Experimental program
Comparison scheme
Effect test

Embodiment 1

[0060] refer to figure 1 , which provides a schematic diagram of the overall structure of an unsupervised domain adaptive fault diagnosis method, as shown in Figure 4. An unsupervised domain adaptive fault diagnosis method includes,

[0061] The objective function of the model proposed by the present invention includes the cross-entropy classification loss of the source domain, the discriminative loss based on the center and the relative alignment loss based on the features of the source domain and the target domain. The latter two losses are performed in the last fully connected layer. After model training, not only The representation learned in the source domain can be applied to the target domain, and the extracted domain-invariant features can be guaranteed to have better intra-class compactness and inter-class separability, and the extracted features can effectively improve the performance of cross-domain testing. performance.

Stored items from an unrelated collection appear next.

(** * ScriptToScene Studio: timeline state, validator and canvas preview

  A shallow embedding of the timeline editor's front-end core
  (utils.js, validation.js, state.js, editor.js and canvas-preview.js)
  together with the properties its specification states about it.

  Number model.  Durations, playback times and the project duration are
  JavaScript numbers.  In the store, the validator and the timestamp
  calculator they are embedded as exact rationals ([Q]), with [===] on
  numbers read as [Qeq_bool].  The canvas preview is embedded once over an
  arithmetic interface and read at the rationals and at binary64
  ([PrimFloat], the numbers the JavaScript engine computes with); its
  easing code is embedded over binary64 directly.  History cursors and
  scene ids are integers ([Z]). *)

From Stdlib Require Import ZArith QArith Qround Qabs String Ascii DecimalString PrimFloat Floats Uint63 Lia Lqa Sorted.
From stdpp Require Import base list.

Local Open Scope Z_scope.
#[local] Set Warnings "-inexact-float".

(** ** JavaScript built-ins used by the sources *)

Module JS.

(** [arr[i]]: [undefined] (here [None]) outside [0 .. length-1]. *)
Definition index {A} (arr : list A) (i : Z) : option A :=
  if i <? 0 then None else arr !! Z.to_nat i.

(** [arr.slice(0, end)]: a negative [end] counts from the back, and the
    result is clamped to the array. *)
Definition slice0 {A} (arr : list A) (e : Z) : list A :=
  let len := Z.of_nat (length arr) in
  let k := if e <? 0 then Z.max (len + e) 0 else Z.min e len in
  take (Z.to_nat k) arr.

(** [arr.shift()], keeping the remaining array. *)
Definition shift {A} (arr : list A) : list A := tail arr.

(** [arr.push(x)]. *)
Definition push {A} (arr : list A) (x : A) : list A := arr ++ [x].

(** [n.toString()] for an integral number. *)
Definition Z_toString (n : Z) : string := NilZero.string_of_int (Z.to_int n).

(** Digits of the fraction [n/d] ([0 <= n < d]), until it terminates. *)
Fixpoint frac_digits (fuel : nat) (n d : Z) : string :=
  match fuel with
  | O => EmptyString
  | S fuel' =>
      let digit := Z_toString (n * 10 / d) in
      let rest := frac_digits fuel' (n * 10 mod d) d in
      if n =? 0 then EmptyString else (digit ++ rest)%string
  end.

(** [String(x)] / template interpolation of a number.  Integral values
    print as their decimal digits; a fraction prints its (terminating)
    decimal expansion. *)
Definition Number_toString (x : Q) : string :=
  let r := Qred x in
  let n := Qnum r in
  let d := Zpos (Qden r) in
  let sign := if n <? 0 then "-"%string else EmptyString in
  let whole := Z_toString (Z.abs n / d) in
  let frac := frac_digits 20 (Z.abs n mod d) d in
  if d =? 1 then Z_toString n
  else (sign ++ whole ++ "." ++ frac)%string.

[0062] Specifically, the main structure of...

Embodiment 2

[0109] In order to verify the effectiveness and feasibility of the proposed method, the bearing test device includes a motor, a torque sensor, a power tester and an electronic controller. An acceleration sensor is placed on the bearing seat of the motor drive end and the fan end. The data is collected by the acceleration sensor placed above the bearing seat of the motor drive end. The sampling frequency includes 12KHz and 48KHz, which are collected under 4 different loads (0-3HP) respectively; this bearing test system simulates the bearing There are 4 types of normal state (N), outer ring fault (OF), inner ring fault (IF) and rolling element fault (RF), and each type of fault has 3 fault degrees, including damage diameter of 0.007inch, 0.014 inch, 0.021inch, you can get 10 kinds of health status.

[0110] In this example, the sampling frequency of the driving end of the rolling bearing is 12kHz for different fault locations and vibration signals of different health states for ...

Embodiment 3

[0118] For each fault detection type, in order to further analyze the sensitivity of the proposed CACD-1DCNN model, this method introduces three new evaluation indicators, namely Precision (precision), Recall (recall rate) and F value. Called precision, recall is also called recall.

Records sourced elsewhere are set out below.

Lemma seed_body_raises (p : fault_point) (s : sess) (lic : License.t) :
  is_seed_point p = true -> p <> AtSeedOpen -> raises_under (faulty p) (seed_body s lic).
Proof.
  destruct (faulty_stable p) as (H1 & H2 & H3 & H4 & H5).
  intros Hp Hne. unfold seed_body, seed_rows, seed_cleanup.
  destruct p; try discriminate; try contradiction;
    raises_search ltac:(eauto with stable).
Qed.

Lemma seed_open_raises (k : string) : raises_under (faulty AtSeedOpen) (seed_open k).
Proof.
  destruct (faulty_stable AtSeedOpen) as (H1 & H2 & H3 & H4 & H5).
  unfold seed_open. raises_search ltac:(eauto with stable).
Qed.

Lemma initialize_fails_under_fault (p : fault_point) (w : world) (k : string) (lic : License.t) :
  is_seed_point p = true -> faulty p w ->
  result_of (initialize_tenant_data k lic) w = Ret false.
Proof.
  destruct (faulty_stable p) as (H1 & H2 & H3 & H4 & H5).
  intros Hp Hw. unfold initialize_tenant_data, result_of.
  unfold bind at 1, log, modify.
  set (w0 := set_trace _ w). assert (faulty p w0) as Hw0 by exact Hw.
  unfold try_except at 1.
  destruct (seed_open k w0) as [[s|e] w1] eqn:Eo.
  - assert (faulty p w1) as Hw1
      by (eapply invariant_run_eq; [apply invariant_seed_open; assumption | exact Hw0 | exact Eo]).
    assert (p <> AtSeedOpen) as Hne.
    { intros ->. destruct (seed_open_raises k w0 Hw0) as [e He].
      unfold result_of in He. rewrite Eo in He. discriminate. }
    destruct (seed_body_raises p s lic Hp Hne w1 Hw1) as [e He].
    unfold try_except, result_of in *.
    destruct (seed_body s lic w1) as [[b|e'] w2]; [discriminate|].
    apply seed_except_returns.
  - apply seed_except_returns.
Qed.

Lemma initialize_never_raises (w : world) (k : string) (lic : License.t) :
  exists b, result_of (initialize_tenant_data k lic) w = Ret b.
Proof.
  unfold initialize_tenant_data, result_of. unfold bind at 1, log, modify.
  unfold try_except at 1.
  destruct (seed_open k _) as [[s|e] w1].
  - unfold try_except. destruct (seed_body s lic w1) as [[b|e'] w2].
    + exists b. reflexivity.
    + exists false. apply seed_except_returns.
  - exists false. apply seed_except_returns.
Qed.

(** *** Rolling back *)

Lemma rolled_back_refl (S0 : gmap string tenant_db) : rolled_back S0 S0.
Proof. intros tg. unfold rolled_back_db. destruct (S0 !! tg); auto. Qed.

Lemma rolled_back_drop (S0 S : gmap string tenant_db) (tg : string) :
  rolled_back S0 S -> rolled_back S0 (alter (Sql.end_db false) tg S).
Proof.
  intros H tg'. specialize (H tg'). rewrite lookup_alter.
  destruct (decide (tg = tg')) as [<-|Hne]; [|exact H].
  unfold rolled_back_db in *.
  destruct (S0 !! tg) as [db0|], (S !! tg) as [db|]; simpl; try exact H.
  split; [apply H | now left].
Qed.

(** Connecting a session that is connected changes nothing. *)
Lemma opened_opened (s : sess) (tg : string) (w : world) :
  Sql.opened s tg (Sql.opened s tg w) = Sql.opened s tg w.
Proof.
  unfold Sql.opened at 2 3. destruct (stores w !! tg) eqn:E.
  - unfold Sql.opened. now rewrite E.
  - destruct (Sql.on_file s w) eqn:F.
    + unfold Sql.opened. cbn [stores Sql.on_stores set_stores].
      now rewrite lookup_insert_eq.
    + unfold Sql.opened. now rewrite E, F.
Qed.

Lemma target_of_opened (s : sess) (tg : string) (w : world) :
  Sql.target_of s (Sql.opened s tg w) = Sql.target_of s w.
Proof.
  unfold Sql.opened. destruct (stores w !! tg); [reflexivity|].
  destruct (Sql.on_file s w); [|reflexivity]. now destruct s.
Qed.

Lemma fault_opened (s : sess) (tg : string) (w : world) :
  storage_fault (Sql.opened s tg w) = storage_fault w.
Proof.
  unfold Sql.opened. destruct (stores w !! tg); [reflexivity|].
  now destruct (Sql.on_file s w).
Qed.

(** What connecting does to the storage targets. *)
Lemma stores_connect (s : sess) (w : world) :
  stores (state_after (Sql.connect s) w) =
    match Sql.target_of s w with
    | Some tg =>
        match stores w !! tg with
        | Some _ => stores w
        | None => if Sql.on_file s w then <[tg := mkDb None None]> (stores w) else stores w
        end
    | None => stores w
    end.
Proof.
  unfold state_after, Sql.connect, Sql.opened.
  destruct (Sql.target_of s w) as [tg|]; [|reflexivity]. cbn [snd].
  destruct (stores w !! tg); [reflexivity|]. now destruct (Sql.on_file s w).
Qed.

(** While the seeding runs on the session [s], once [s] is connected,
    only the open transaction of the target of [s] changes. *)
Definition seeding (s : sess) (otg : option string) (S0 : gmap string tenant_db)
    (p : fault_point) (x : world) : Prop :=
  faulty p x /\ Sql.target_of s x = otg /\
  forall tg,
    (otg = Some tg ->
     Sql.opened s tg x = x /\
     option_map db_tables (stores x !! tg) = option_map db_tables (S0 !! tg)) /\
    (otg <> Some tg -> stores x !! tg = S0 !! tg).

Section Seeding.

Variables (s : sess) (otg : option string) (S0 : gmap string tenant_db).

Lemma seeding_faulty (p : fault_point) (x : world) : seeding s otg S0 p x -> faulty p x.
Proof. now intros [H _]. Qed.

(** The state in which the first statement of [s] leaves it. *)
Lemma seeding_connected (p : fault_point) (w : world) :
  faulty p w ->
  seeding s (Sql.target_of s w) (stores (state_after (Sql.connect s) w)) p
    (state_after (Sql.connect s) w).
Proof.
  intros Hf. unfold state_after, Sql.connect.
  destruct (Sql.target_of s w) as [tg|] eqn:Ht; cbn [snd].
  - split; [unfold faulty; now rewrite fault_opened|].
    split; [now rewrite target_of_opened|].
    intros tg'. split; [|reflexivity].
    intros H. injection H as <-. split; [apply opened_opened | reflexivity].
  - split; [exact Hf|]. split; [exact Ht|]. intros tg. split; [discriminate | reflexivity].
Qed.

Lemma invariant_connect_seeding (p : fault_point) :
  invariant (seeding s otg S0 p) (Sql.connect s).
Proof.
  intros w (Hf & Ht & Hs). unfold state_after, Sql.connect. rewrite Ht.
  destruct otg as [tg|]; cbn [snd]; [|exact (conj Hf (conj Ht Hs))].
  destruct (Hs tg) as [Hc _]. destruct (Hc eq_refl) as [-> _].
  exact (conj Hf (conj Ht Hs)).
Qed.

Lemma invariant_read_seeding (p : fault_point) :
  invariant (seeding s otg S0 p) (Sql.read s).
Proof.
  intros w (Hf & Ht & Hs). unfold state_after, Sql.read. rewrite Ht.
  destruct otg as [tg|]; cbn [snd]; [|exact (conj Hf (conj Ht Hs))].
  destruct (Sql.view_at w tg); cbn [snd]; [exact (conj Hf (conj Ht Hs))|].
  destruct (Hs tg) as [Hc _]. destruct (Hc eq_refl) as [-> _].
  exact (conj Hf (conj Ht Hs)).
Qed.

Lemma invariant_write_seeding (p : fault_point) (t : tables) :
  invariant (seeding s otg S0 p) (Sql.write s t).
Proof.
  intros w (Hf & Ht & Hs). unfold state_after, Sql.write. rewrite Ht.
  destruct otg as [tg|]; [|exact (conj Hf (conj Ht Hs))].
  destruct (stores w !! tg) as [db|] eqn:E; cbn [snd].
  2: { destruct (Hs tg) as [Hc _]. destruct (Hc eq_refl) as [-> _].
       exact (conj Hf (conj Ht Hs)). }
  split; [exact Hf|]. split.
  { destruct s; exact Ht. }
  intros tg'. cbn [stores Sql.on_stores set_stores]. rewrite lookup_alter. split.
  - intros H. injection H as <-. rewrite decide_True by reflexivity. split.
    + unfold Sql.opened. cbn [stores Sql.on_stores set_stores].
      now rewrite lookup_alter, decide_True, E by reflexivity.
    + destruct (Hs tg) as [Hc _]. destruct (Hc eq_refl) as [_ <-]. now rewrite E.
  - intros Hne. rewrite decide_False by congruence. now apply Hs.
Qed.

Lemma invariant_run_seeding {A} (p : fault_point) (f : tables -> tables * A) :
  invariant (seeding s otg S0 p) (Sql.run s f).
Proof.
  unfold Sql.run. apply invariant_bind; [apply invariant_read_seeding|].
  intros t. destruct (f t) as [t' a].
  apply invariant_bind; [apply invariant_write_seeding | intros; apply invariant_ret].
Qed.

(** The seeding up to the operation that raises. *)
Ltac seeding_raises :=
  first
    [ apply raises_storage_op; apply seeding_faulty
    | apply raises_bind_l; seeding_raises
    | apply raises_bind_r; [seeding_inv | intros ?; seeding_raises] ]
with seeding_inv :=
  first
    [ apply invariant_storage_op
    | apply invariant_connect_seeding
    | apply invariant_run_seeding
    | apply invariant_bind_raises; [seeding_inv | seeding_raises]
    | apply invariant_bind; [seeding_inv | intros ?; seeding_inv] ].

Lemma invariant_seed_body_seeding (p : fault_point) (lic : License.t) :
  before_commit p = true -> p <> AtSeedOpen ->
  invariant (seeding s otg S0 p) (TenantManager.seed_body s lic).
Proof.
  intros Hp Hne. unfold TenantManager.seed_body, TenantManager.seed_rows.
  destruct p; try discriminate; try contradiction; seeding_inv.
Qed.

Lemma rollback_rolls_back (p : fault_point) (w : world) :
  seeding s otg S0 p w -> rolled_back S0 (stores (state_after (Sql.rollback s) w)).
Proof.
  intros (Hf & Ht & Hs). unfold state_after, Sql.rollback. rewrite Ht.
  destruct otg as [tg|]; cbn [snd]; rewrite settle_stores; simpl.
  - intros tg'. rewrite lookup_alter.
    destruct (decide (tg = tg')) as [<-|Hne].
    + destruct (Hs tg) as [Hc _]. destruct (Hc eq_refl) as [_ Hc']. unfold rolled_back_db.
      destruct (S0 !! tg) as [db0|], (stores w !! tg) as [db|]; simpl in *; try discriminate;
        [|exact I].
      injection Hc' as Hc'. auto.
    + rewrite (proj2 (Hs tg')) by congruence. apply rolled_back_refl.
  - intros tg'. rewrite (proj2 (Hs tg')) by discriminate. apply rolled_back_refl.
Qed.

End Seeding.

Lemma invariant_close_rolled_back (S0 : gmap string tenant_db) (s : sess) :
  invariant (fun x => rolled_back S0 (stores x)) (Sql.close s).
Proof.
  intros w H. unfold state_after, Sql.close.
  destruct (Sql.target_of s w) as [tg|]; [|exact H]. simpl.
  now apply rolled_back_drop.
Qed.

Lemma seed_except_rolls_back (s : sess) (otg : option string) (S0 : gmap string tenant_db)
    (p : fault_point) (w : world) :
  seeding s otg S0 p w ->
  rolled_back S0 (stores (state_after (seed_except (Some s)) w)).
Proof.
  intros H. unfold seed_except.
  apply (state_after_bind (fun x => rolled_back S0 (stores x)));
    [|intros; apply invariant_ret].
  unfold state_after, try_except. unfold bound. unfold bind at 1, ret.
  pose proof (rollback_rolls_back s otg S0 p w H) as Hr.
  match goal with
  | |- context [bind (Sql.rollback s) ?k w] =>
      assert (rolled_back S0 (stores (state_after (bind (Sql.rollback s) k) w))) as Hb
  end.
  { apply (state_after_bind (fun x => rolled_back S0 (stores x))); [exact Hr|].
    intros _. apply invariant_bind; [apply invariant_gets|].
    intros [|]; simpl.
    - apply invariant_modify. intros x Hx. exact Hx.
    - apply invariant_close_rolled_back. }
  unfold state_after in Hb.
  match goal with
  | |- context [match ?m with _ => _ end] => destruct m as [[[]|e] w1]
  end; exact Hb.
Qed.

Lemma seed_except_unbound (w : world) : state_after (seed_except None) w = w.
Proof. reflexivity. Qed.

Lemma bind_connect {B C} (s : sess) (R : unit -> M B) (K : B -> M C) (w : world) :
  bind (bind (Sql.connect s) R) K w = bind (R tt) K (state_after (Sql.connect s) w).
Proof. unfold bind, state_after, Sql.connect. now destruct (Sql.target_of s w). Qed.

Lemma connect_connect (s : sess) (w : world) :
  state_after (Sql.connect s) (state_after (Sql.connect s) w) = state_after (Sql.connect s) w.
Proof.
  unfold state_after, Sql.connect.
  destruct (Sql.target_of s w) as [tg|] eqn:Ht; cbn [snd].
  - rewrite target_of_opened, Ht. cbn [snd]. apply opened_opened.
  - now rewrite Ht.
Qed.

(** The body of the seeding from the state in which its first statement
    has connected the session. *)
Lemma seed_body_connected (s : sess) (lic : License.t) (w : world) :
  seed_body s lic w = seed_body s lic (state_after (Sql.connect s) w).
Proof.
  unfold seed_body, seed_rows. rewrite !bind_connect. now rewrite connect_connect.
Qed.

(** The session a seeding opens, when it opens one, and the state it
    opens it in. *)
Lemma seed_open_frame (k : string) (w w1 : world) (r : outcome sess) :
  seed_open k w = (r, w1) ->
  stores w1 = stores w /\ storage_fault w1 = storage_fault w /\
  config_uri w1 = config_uri w /\ basedir w1 = basedir w.
Proof.
  intros E.
  apply (invariant_run_eq
           (fun x => stores x = stores w /\ storage_fault x = storage_fault w /\
                     config_uri x = config_uri w /\ basedir x = basedir w)
           (seed_open k) w w1 r); [|now repeat split|exact E].
  apply invariant_seed_open; intros x q Hx; exact Hx.
Qed.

[0119] In the fault diagnosis multi-classification problem, the definitions for each fault category c are:

[0120] Accuracy (c)=TP / TP+FP

[0121] Recall (c)=TP / TP+FN

[0122] Among them, true positives (TP) represent the number of faults that are correctly identified as fault category c, false positives (FP) represent the number of faults that are incorrectly identified as fault category c, and false negatives (FN) represent the number of faults that are incorrectly identified as not belonging to c, i.e. no The number of faults that were correctly labeled.

[0123] The failure category c has an accuracy of 1, which means that when each sample is marked as belonging to a certain failure class ...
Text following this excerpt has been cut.